Dismissing the campaigners’ appeal, Lord Justice Davis said it was plain that a significant proportion of Brent library users, being Asian, stood to be affected by the closure.

“It was also the case that, of library users in Brent, Asians used libraries out of proportion to their actual numbers in the Brent population.”

Davis LJ said the importance of complying with section 149 should not be understated, but, in a case where the council was “fully apprised” of its duty under the section and had the benefit of a “most careful” report and equality impact assessment (EIA), he considered that an “air of unreality has descended over this line of attack”.

He went on: “Councils cannot be expected to speculate on or to investigate or to explore such matters ad infinitum.

“Nor can they be expected to apply, indeed they are to be discouraged from applying, the degree of forensic analysis for the purpose of an EIA and of consideration of their duties under section 149 which a QC might deploy in court.”

Delivering the leading judgment in R (on the application of Margaret Bailey and others) v London Borough of Brent [2011] EWCA Civ 1586, Lord Justice Pill said the council estimated that shutting the libraries would save £800,000 a year.

Pill LJ said that council statistics showed that 28 per cent of the borough’s population was Asian, but 46 per cent of active borrowers. However, he said the council had referred to evidence that the percentage of Asian users in the libraries earmarked for closure was very close to the percentage of Asian borrowers across the borough.

“Given the scale of the spending reductions the council was required to make, and the information available following earlier studies, a decision that the library service should bear a share of the reduction was not, in my judgment, unlawful.

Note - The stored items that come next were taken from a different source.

(* ===== verification/Mqtt.v ===== *)
(** * MQTT packets ([framework/connectivity/mqtt/MQTTPacket])

    Serialising and deserialising the packets of an MQTT client, and reading a
    packet from a transport, at once or in pieces.  A buffer is the list of its
    bytes and a pointer into it an offset; a read or write outside the buffer has
    no result, and neither has a signed [int] overflow ([ck]).  A pointer to other
    memory is the contents of that memory from there on.  Plain [char] is
    unsigned, as on the ARM ports; bit fields are allocated from the low bit. *)

From S2P Require Import Prelude CircBuf.
Local Open Scope Z_scope.

(** The result of an [int] operation. *)
Definition ck (z : Z) : option Z := if decide (- 2 ^ 31 <= z < 2 ^ 31) then Some z else None.

Definition MQTTPACKET_BUFFER_TOO_SHORT : Z := -2.

Definition MQTTPACKET_READ_ERROR : Z := -1.

(** [enum msgTypes] *)
Definition CONNECT : Z := 1.

Definition CONNACK : Z := 2.

Definition PUBLISH : Z := 3.

Definition PUBACK : Z := 4.

Definition PUBREC : Z := 5.

Definition PUBREL : Z := 6.

Definition PUBCOMP : Z := 7.

Definition SUBSCRIBE : Z := 8.

Definition SUBACK : Z := 9.

Definition UNSUBSCRIBE : Z := 10.

Definition UNSUBACK : Z := 11.

Definition PINGREQ : Z := 12.

Definition PINGRESP : Z := 13.

Definition DISCONNECT : Z := 14.

(** [MQTTHeader]: the byte with these bit fields. *)
Definition header_byte (type dup qos retain : Z) : Z :=
  Z.lor (Z.shiftl (type mod 16) 4) (Z.lor (Z.shiftl (dup mod 2) 3) (Z.lor (Z.shiftl (qos mod 4) 1) (retain mod 2))).

Definition hdr_type (byte : Z) : Z := Z.land (Z.shiftr byte 4) 15.

Definition hdr_dup (byte : Z) : Z := Z.land (Z.shiftr byte 3) 1.

Definition hdr_qos (byte : Z) : Z := Z.land (Z.shiftr byte 1) 3.

Definition hdr_retain (byte : Z) : Z := Z.land byte 1.

Record MQTTLenString := mk_lenstring { ls_len : Z; ls_data : option (list Z) }.

Record MQTTString := mk_mqttstring { cstring : option (list Z); lenstring : MQTTLenString }.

“Having regard to the duty under section 149 of the 2010 Act to have due regard to the need to eliminate discrimination, I do not consider that the council was in breach of duty in failing to give further consideration to the racial dimension, in so far as it affected the Asian community in relation to other communities.

“What observance of that duty requires of decision makers is fact-sensitive; it inevitably varies considerably from situation to situation, from time to time and from stage to stage. In my judgment, there was no breach of the duty in this case.”

Pill LJ dismissed the appeal. Richards LJ agreed, for the reasons given by lord justices Davis and Pill.

John Halford, partner at Bindmans, acted for the campaigners. He said they were considering an appeal to the Supreme Court.

Halford said the Court of Appeal ruling was “very difficult to reconcile with what parliament intended when it enacted the equality duty that obliges Brent, and all other local authorities, to properly grapple with the impact withdrawal of local services of this kind has on communities”.